Print the lines in the listing below that fall between the line with "intros [Hc (_" and the line with "now i cn cells", those two lines included, exactly as they stand and with nothing else.
[[ Data excerpts open ]]
Lemma list_lines_keys cells ks e :
  Forall key_ok ks ->
  list_lines cells ((key_text <$> ks) ++ (if e : bool then [B "END"] else [])) = (key_row cells <$> ks, e).
Proof.
  induction 1 as [|k ks Hk Hks IH]; [by destruct e|].
  rewrite !fmap_cons, <- app_comm_cons. cbn [list_lines].
  rewrite key_text_not_end by done. rewrite IH. by rewrite list_line_key.
Qed.

(** What the daemon writes for [LIST]. *)
Definition list_pieces (ks : list cellkey) : list bytes := (nl_line <$> (key_text <$> ks)) ++ [END_NL].

Lemma status_list_pieces cells ks groups :
  Forall key_ok ks -> concat groups = list_pieces ks ->
  Forall (fun g => (length (concat g) <= 319)%nat) groups ->
  (status_list cells (concat (A := ascii) <$> groups)).1 = key_row cells <$> ks.
Proof.
  intros Hks E Hg. revert ks Hks E. induction Hg as [|g gs Hlen Hgs IH]; intros ks Hks E.
  { cbn in E. by destruct ks. }
  assert (list_pieces ks = nl_line <$> ((key_text <$> ks) ++ [B "END"])) as Ep
    by (unfold list_pieces; by rewrite fmap_app).
  assert (Forall (fun l => (NL ∉ l) /\ no_nul l) ((key_text <$> ks) ++ [B "END"])) as Hok.
  { apply Forall_app. split; [|repeat constructor; by apply (bool_decide_unpack _)].
    apply Forall_fmap. eapply Forall_impl; [exact Hks|]. intros k Hk. by apply key_text_line. }
  cbn [concat fmap list_fmap] in E |- *. rewrite Ep in E. symmetry in E.
  apply fmap_app_inv in E as (l1 & l2 & -> & E2 & El). cbn [status_list].
  rewrite chunk_lines_whole; [|rewrite El in Hok; by apply Forall_app in Hok as [? _]|done].
  destruct l2 as [|x l2' _] using rev_ind.
  - rewrite app_nil_r in El. subst l1. by rewrite (list_lines_keys cells ks true) by done.
  - rewrite app_assoc in El. apply app_inj_tail in El as [El <-].
    apply fmap_app_inv in El as (k1 & k2 & -> & -> & ->).
    apply Forall_app in Hks as [Hk1 Hk2].
    pose proof (list_lines_keys cells k1 false Hk1) as Hl. rewrite app_nil_r in Hl. rewrite Hl.
    rewrite (surjective_pairing (status_list cells (concat (A := ascii) <$> gs))). cbn [fst].
    rewrite (IH k2 Hk2); [by rewrite fmap_app|]. rewrite E2. unfold list_pieces. by rewrite fmap_app.
Qed.

Lemma write_keys_out {K} can_write i cn ks (w : world (K := K)) :
  w_conns w !! i = Some cn -> can_write (cn_fd cn) = true ->
  exists w', write_keys can_write i ks w = (w', true) /\
    w_out w' = w_out w ++ ((fun k => (cn_fd cn, snprintf_s 96 (print_u k.1 ++ SP :: k.2 ++ [NL]))) <$> ks).
Proof.
  intros Hi Hw. revert w Hi. induction ks as [|k ks IH]; intros w Hi.
  - exists w. cbn. by rewrite app_nil_r.
  - cbn [write_keys]. unfold conn_write. rewrite Hi. cbn [fmap option_fmap option_map default from_option id].
    rewrite Hw. edestruct IH as (w' & -> & Eo); [exact Hi|]. exists w'. split; [done|].
    rewrite Eo. cbn [w_out]. by rewrite <- app_assoc.
Qed.

Lemma key_piece k : key_ok k -> snprintf_s 96 (print_u k.1 ++ SP :: k.2 ++ [NL]) = nl_line (key_text k).
Proof.
  intros [Hc (_ & _ & Hl)]. pose proof (print_u_digits k.1 20 ltac:(lia) ltac:(lia)) as Hd.
  rewrite snprintf_s_short by (rewrite length_app; cbn [length]; rewrite length_app; cbn [length]; lia).
  unfold nl_line, key_text. by rewrite <- app_assoc.
Qed.

(** C29. [sand lsm], both ends: the daemon answers [LIST] with one line per policy
    of its map and [END]; however these writes are grouped into reads that hold
    whole lines, the table printed has exactly one row per policy, in the map's
    order, with the cell's name. *)
Theorem status_lists_policies {K} (system : bytes -> K -> Z * K) order can_write dns now i cn cells
    (w : world (K := K)) groups w' :
  (forall m, order m ≡ₚ (map_to_list m).*1) -> pol_ok (w_pol w) ->
  Forall key_ok (order (pm_cellpol (w_pol w))) ->
  w_conns w !! i = Some cn -> can_write (cn_fd cn) = true ->
  serve_request system order can_write dns now i (B "LIST") w = Some (Some END_NL, w') ->
  concat groups = (snd <$> drop (length (w_out w)) (w_out w')) ++ [END_NL] ->
  Forall (fun g => (length (concat g) <= 319)%nat) groups ->
  lsm_status cells false (concat (A := ascii) <$> groups) = key_row cells <$> order (pm_cellpol (w_pol w)).
Proof.
  intros Ho Hm Hks Hi Hcw E Eg Hg. unfold lsm_status.
  rewrite (surjective_pairing (status_list _ _)), app_nil_r.
  apply status_list_pieces; [done| |done]. rewrite Eg. unfold list_pieces. f_equal.
  change (serve_request system order can_write dns now i (B "LIST") w) with
    (ks ← cell_list order (w_pol w); let '(w, ok) := write_keys can_write i ks w in
     Some (if ok then Some END_NL else None, w)) in E.
  rewrite cell_list_spec in E by (done || by apply pol_ok_zero). cbn [mbind option_bind] in E.
  destruct (write_keys_out can_write i cn (order (pm_cellpol (w_pol w))) w Hi Hcw) as (w1 & Ew & Eo).
  rewrite Ew in E. apply Some_inj, pair_equal_spec in E as [_ <-]. rewrite Eo, drop_app_length, <- !list_fmap_compose.
  apply list_fmap_ext. intros j k Hj. cbn. apply key_piece.
  rewrite Forall_forall in Hks. apply Hks. by eapply list_elem_of_lookup_2.
Qed.

(** ** Behaviours the comments do not promise *)

(** A line that two reads cut is lost, and its tail is taken for a line: the
    policy of cell 1234 is shown as one of cell 34. *)
Theorem list_line_split :
  lsm_status [CellName 34 (B "a.sock")] false [B "12"; B "34 /etc" ++ NL :: END_NL] =
    [key_row [CellName 34 (B "a.sock")] (34, B "/etc")].
Proof. by vm_compute. Qed.

(** The empty selector counts as all digits and names the cgroup id 0. *)
Theorem empty_selector cells :
  resolve_target [] cells = Some (0, snprintf_s 64 (cell_of cells 0)).
Proof. reflexivity. Qed.

(** ** Witnesses *)

Definition cells_two : list cellname :=
  [CellName 7 (B "agentcell-10.sock"); CellName 8 (B "agentcell-22.sock")].

Lemma hot_policy_exact_witness :
  let '(w', _, rc) := lsm_ctl_cmd daemon0 Deny [B "/tmp/agentcell-1"; B "/etc/ssl"] cells_two world0 in
  ctl_effect Deny 7 [B "/etc/ssl"] rc (w_pol world0) (w_pol w') /\ rc = 0.
Proof.
  pose proof (hot_policy_exact (sim_system []) map_order (fun _ => true) no_dns 100 0%nat Deny
    (B "/tmp/agentcell-1") [B "/etc/ssl"] cells_two 7 (B "agentcell-10.sock") world0
    ltac:(done) ltac:(by vm_compute) ltac:(lia) ltac:(done)
    ltac:(constructor; [unfold rword; split_and!; done || (cbn; lia)|constructor])
    ltac:(by intros k v ?)) as H.
  fold daemon0 in H.
  assert ((lsm_ctl_cmd daemon0 Deny [B "/tmp/agentcell-1"; B "/etc/ssl"] cells_two world0).2 = 0) as E
    by (by vm_compute).
  destruct (lsm_ctl_cmd _ _ _ _ _) as [[w' out] rc]. by split.
Defined.

(** The daemon with one policy. *)
Definition world7 : world (K := kview) :=
  set_pol (PolMaps {[(7, B "/etc/ssl") := ACT_DENY]} {[7 := 1]}) world0.

Definition world7' : world (K := kview) := conn_write (fun _ => true) 0 (B "7 /etc/ssl" ++ [NL]) world7.
Definition reads7 : list (list bytes) := [[B "7 /etc/ssl" ++ [NL]; END_NL]].

Lemma status_lists_policies_witness :
  lsm_status cells_two false (concat (A := ascii) <$> reads7) =
  key_row cells_two <$> map_order (pm_cellpol (w_pol world7)).
Proof.
  assert (pm_cellpol (w_pol world7) = {[(7, B "/etc/ssl") := ACT_DENY]}) as Em by reflexivity.
  assert (pol_ok (w_pol world7)) as Hok.
  { intros k v Hk. rewrite Em in Hk. apply lookup_singleton_Some in Hk as [<- <-].
    split_and!; [done|done|by apply (bool_decide_unpack _)]. }
  assert (Forall key_ok (map_order (pm_cellpol (w_pol world7)))) as Hks.
  { rewrite Em. unfold map_order. rewrite map_to_list_singleton. constructor; [|constructor].
    split; [cbn; lia|]. unfold rword. split_and!; done || (cbn; lia). }
  assert (w_conns world7 !! 0%nat = Some conn5) as Hi by reflexivity.
  assert (serve_request (sim_system []) map_order (fun _ => true) no_dns 100 0%nat (B "LIST") world7 =
    Some (Some END_NL, world7')) as Hs by reflexivity.
  assert (concat reads7 = (snd <$> drop (length (w_out world7)) (w_out world7')) ++ [END_NL]) as Hg
    by (by vm_compute).
  assert (Forall (fun g => (length (concat (A := ascii) g) <= 319)%nat) reads7) as Hl
    by (constructor; [by apply (bool_decide_unpack _)|constructor]).
  exact (status_lists_policies (sim_system []) map_order (fun _ => true) no_dns 100 0%nat conn5 cells_two
    world7 reads7 world7' (fun _ => reflexivity _) Hok Hks Hi eq_refl Hs Hg Hl).
Defined.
[[ Data excerpts closed ]]
**Answer to this task:**
  intros [Hc (_ & _ & Hl)]. pose proof (print_u_digits k.1 20 ltac:(lia) ltac:(lia)) as Hd.
  rewrite snprintf_s_short by (rewrite length_app; cbn [length]; rewrite length_app; cbn [length]; lia).
  unfold nl_line, key_text. by rewrite <- app_assoc.
Qed.

(** C29. [sand lsm], both ends: the daemon answers [LIST] with one line per policy
    of its map and [END]; however these writes are grouped into reads that hold
    whole lines, the table printed has exactly one row per policy, in the map's
    order, with the cell's name. *)
Theorem status_lists_policies {K} (system : bytes -> K -> Z * K) order can_write dns now i cn cells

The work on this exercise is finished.